## Activity
Look over the data below and give the number of lines containing the word "module", with no other words.

START Data

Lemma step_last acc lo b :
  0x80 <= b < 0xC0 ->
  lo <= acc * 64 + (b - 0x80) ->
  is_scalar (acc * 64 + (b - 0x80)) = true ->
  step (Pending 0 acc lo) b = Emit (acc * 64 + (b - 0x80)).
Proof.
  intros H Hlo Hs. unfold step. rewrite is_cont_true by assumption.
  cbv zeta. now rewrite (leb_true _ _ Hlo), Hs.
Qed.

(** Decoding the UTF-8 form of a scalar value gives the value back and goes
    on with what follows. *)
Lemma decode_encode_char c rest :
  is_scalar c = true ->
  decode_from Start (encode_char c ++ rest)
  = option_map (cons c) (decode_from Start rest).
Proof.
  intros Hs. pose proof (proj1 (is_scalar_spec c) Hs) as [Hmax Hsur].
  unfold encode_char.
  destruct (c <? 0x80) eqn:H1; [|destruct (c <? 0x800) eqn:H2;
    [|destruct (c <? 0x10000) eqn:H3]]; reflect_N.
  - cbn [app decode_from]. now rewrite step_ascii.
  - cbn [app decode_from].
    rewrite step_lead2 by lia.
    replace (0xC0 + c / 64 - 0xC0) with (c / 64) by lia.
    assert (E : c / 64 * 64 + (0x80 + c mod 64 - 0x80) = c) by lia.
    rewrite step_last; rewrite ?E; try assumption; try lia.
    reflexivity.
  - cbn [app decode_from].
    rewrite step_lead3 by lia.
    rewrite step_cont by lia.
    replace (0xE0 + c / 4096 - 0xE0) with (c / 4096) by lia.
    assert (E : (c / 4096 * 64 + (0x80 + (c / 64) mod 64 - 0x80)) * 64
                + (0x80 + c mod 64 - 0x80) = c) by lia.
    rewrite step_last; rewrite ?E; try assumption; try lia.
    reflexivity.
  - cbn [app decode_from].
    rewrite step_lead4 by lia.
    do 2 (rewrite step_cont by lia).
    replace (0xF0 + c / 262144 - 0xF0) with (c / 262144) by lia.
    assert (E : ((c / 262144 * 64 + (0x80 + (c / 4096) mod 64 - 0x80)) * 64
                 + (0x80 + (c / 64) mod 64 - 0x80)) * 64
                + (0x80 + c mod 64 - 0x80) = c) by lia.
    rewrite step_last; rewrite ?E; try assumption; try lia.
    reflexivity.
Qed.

END Data
START Data

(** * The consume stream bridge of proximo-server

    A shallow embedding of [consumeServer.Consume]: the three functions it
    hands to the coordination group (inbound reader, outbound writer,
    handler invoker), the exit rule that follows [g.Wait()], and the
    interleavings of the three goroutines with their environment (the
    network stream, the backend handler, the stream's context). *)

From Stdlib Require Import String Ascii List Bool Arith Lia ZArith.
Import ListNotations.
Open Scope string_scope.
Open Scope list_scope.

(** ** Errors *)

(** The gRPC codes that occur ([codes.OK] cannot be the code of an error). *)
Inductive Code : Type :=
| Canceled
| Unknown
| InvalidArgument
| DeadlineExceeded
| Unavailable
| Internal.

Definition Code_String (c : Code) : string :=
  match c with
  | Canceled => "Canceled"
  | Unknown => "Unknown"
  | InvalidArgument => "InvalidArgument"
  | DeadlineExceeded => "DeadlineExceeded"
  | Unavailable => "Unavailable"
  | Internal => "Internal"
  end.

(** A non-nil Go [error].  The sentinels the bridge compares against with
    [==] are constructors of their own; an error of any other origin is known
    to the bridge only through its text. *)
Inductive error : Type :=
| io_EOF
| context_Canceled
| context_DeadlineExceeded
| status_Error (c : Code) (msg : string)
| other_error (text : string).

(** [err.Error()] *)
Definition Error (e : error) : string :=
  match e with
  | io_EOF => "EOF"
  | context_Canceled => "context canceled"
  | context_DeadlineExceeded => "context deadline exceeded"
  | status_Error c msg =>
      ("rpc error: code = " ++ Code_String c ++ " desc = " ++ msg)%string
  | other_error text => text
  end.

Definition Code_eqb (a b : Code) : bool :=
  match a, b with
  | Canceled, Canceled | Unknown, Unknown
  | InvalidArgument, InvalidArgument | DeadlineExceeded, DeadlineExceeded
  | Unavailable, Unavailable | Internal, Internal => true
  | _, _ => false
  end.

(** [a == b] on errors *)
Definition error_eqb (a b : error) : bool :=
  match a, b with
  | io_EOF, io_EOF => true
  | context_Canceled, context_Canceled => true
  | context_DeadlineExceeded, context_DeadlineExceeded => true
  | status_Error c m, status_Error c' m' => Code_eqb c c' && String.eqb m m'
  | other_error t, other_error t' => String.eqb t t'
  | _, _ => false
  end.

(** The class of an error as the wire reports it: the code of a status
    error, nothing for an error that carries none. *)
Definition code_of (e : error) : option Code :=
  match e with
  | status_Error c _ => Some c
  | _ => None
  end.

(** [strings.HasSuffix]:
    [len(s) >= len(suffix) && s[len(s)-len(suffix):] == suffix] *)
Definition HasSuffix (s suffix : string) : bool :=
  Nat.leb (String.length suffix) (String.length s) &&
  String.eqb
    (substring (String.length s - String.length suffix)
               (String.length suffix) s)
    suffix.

END Data
START Data

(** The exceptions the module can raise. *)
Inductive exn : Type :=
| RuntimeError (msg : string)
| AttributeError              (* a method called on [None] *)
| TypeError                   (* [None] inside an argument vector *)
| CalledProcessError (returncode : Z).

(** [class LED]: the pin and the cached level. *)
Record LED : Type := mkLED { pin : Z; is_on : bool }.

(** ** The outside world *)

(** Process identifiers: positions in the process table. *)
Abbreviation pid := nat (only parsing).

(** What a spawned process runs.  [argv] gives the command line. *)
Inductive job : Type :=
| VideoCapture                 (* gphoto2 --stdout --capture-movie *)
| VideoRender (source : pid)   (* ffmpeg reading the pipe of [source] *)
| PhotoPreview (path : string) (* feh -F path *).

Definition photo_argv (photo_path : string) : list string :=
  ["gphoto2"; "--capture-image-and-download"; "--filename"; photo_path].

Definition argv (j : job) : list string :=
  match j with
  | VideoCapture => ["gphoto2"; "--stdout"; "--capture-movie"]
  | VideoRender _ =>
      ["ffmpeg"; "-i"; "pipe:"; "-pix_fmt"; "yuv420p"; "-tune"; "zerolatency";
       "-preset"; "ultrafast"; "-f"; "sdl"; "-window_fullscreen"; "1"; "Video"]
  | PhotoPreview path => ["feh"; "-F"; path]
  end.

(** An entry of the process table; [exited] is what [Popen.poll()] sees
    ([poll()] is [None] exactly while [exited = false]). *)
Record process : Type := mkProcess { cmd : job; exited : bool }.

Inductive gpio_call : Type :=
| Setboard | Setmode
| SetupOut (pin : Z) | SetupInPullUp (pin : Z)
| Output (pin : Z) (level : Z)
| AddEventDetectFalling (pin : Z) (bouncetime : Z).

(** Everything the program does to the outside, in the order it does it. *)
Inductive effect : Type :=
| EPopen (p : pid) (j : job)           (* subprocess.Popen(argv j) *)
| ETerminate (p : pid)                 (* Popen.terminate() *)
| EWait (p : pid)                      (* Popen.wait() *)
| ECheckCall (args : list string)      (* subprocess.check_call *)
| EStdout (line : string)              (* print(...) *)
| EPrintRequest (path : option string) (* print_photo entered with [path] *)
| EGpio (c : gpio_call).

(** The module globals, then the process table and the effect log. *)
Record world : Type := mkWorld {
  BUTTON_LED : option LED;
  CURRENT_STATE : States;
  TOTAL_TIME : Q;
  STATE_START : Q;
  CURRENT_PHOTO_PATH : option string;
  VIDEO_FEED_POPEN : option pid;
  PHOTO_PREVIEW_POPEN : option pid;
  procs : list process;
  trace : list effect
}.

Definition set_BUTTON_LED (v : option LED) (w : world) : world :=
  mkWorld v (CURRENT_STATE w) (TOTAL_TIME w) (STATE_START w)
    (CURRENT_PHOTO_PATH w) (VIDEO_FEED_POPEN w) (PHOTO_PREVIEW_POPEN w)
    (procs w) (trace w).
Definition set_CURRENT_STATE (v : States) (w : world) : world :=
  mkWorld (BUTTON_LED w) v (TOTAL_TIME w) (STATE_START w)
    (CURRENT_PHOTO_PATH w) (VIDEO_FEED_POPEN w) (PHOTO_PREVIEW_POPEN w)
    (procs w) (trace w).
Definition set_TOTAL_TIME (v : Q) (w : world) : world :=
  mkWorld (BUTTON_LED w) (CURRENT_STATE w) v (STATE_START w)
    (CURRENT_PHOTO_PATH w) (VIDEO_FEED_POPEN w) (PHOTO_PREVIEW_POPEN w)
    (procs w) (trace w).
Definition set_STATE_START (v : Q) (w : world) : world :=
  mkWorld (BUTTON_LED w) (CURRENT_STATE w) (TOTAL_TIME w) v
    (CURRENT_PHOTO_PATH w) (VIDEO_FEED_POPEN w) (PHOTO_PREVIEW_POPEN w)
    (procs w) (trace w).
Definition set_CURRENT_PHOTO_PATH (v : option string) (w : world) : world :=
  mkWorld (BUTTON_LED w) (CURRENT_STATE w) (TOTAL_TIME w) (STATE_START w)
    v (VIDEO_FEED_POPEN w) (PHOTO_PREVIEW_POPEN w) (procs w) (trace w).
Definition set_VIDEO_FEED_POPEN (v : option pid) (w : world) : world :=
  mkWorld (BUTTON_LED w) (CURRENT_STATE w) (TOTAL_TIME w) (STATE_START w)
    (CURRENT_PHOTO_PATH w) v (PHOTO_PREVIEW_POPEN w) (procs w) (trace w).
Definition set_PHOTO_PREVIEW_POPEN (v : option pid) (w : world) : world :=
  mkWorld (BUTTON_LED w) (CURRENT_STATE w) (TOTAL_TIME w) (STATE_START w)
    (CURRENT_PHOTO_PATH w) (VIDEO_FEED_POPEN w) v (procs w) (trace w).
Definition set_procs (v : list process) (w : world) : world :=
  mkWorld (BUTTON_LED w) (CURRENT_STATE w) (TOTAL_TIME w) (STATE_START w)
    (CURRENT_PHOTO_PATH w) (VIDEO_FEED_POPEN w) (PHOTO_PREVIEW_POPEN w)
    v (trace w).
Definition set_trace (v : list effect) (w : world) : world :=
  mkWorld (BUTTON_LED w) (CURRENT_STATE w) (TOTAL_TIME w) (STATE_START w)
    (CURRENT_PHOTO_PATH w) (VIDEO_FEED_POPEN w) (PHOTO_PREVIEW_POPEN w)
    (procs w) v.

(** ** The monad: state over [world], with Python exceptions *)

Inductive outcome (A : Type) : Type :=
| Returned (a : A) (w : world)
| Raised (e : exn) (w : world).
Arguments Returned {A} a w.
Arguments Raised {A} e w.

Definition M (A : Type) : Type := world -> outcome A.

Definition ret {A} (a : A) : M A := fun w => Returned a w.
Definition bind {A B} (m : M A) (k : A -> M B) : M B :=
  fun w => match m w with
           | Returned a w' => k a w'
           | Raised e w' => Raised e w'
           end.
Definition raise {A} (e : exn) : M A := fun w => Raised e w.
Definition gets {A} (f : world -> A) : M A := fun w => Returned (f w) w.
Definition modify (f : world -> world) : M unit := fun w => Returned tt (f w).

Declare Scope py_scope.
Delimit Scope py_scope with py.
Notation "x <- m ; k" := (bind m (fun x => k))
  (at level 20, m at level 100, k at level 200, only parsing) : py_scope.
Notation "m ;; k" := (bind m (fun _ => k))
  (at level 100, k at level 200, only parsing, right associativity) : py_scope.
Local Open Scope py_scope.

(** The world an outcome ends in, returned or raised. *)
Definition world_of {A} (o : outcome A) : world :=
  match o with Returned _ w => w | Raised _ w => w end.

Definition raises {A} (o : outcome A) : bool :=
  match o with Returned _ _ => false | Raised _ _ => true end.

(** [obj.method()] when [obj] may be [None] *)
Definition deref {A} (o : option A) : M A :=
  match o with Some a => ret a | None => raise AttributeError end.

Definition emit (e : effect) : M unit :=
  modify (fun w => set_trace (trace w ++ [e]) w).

END Data

## Answer for the task
2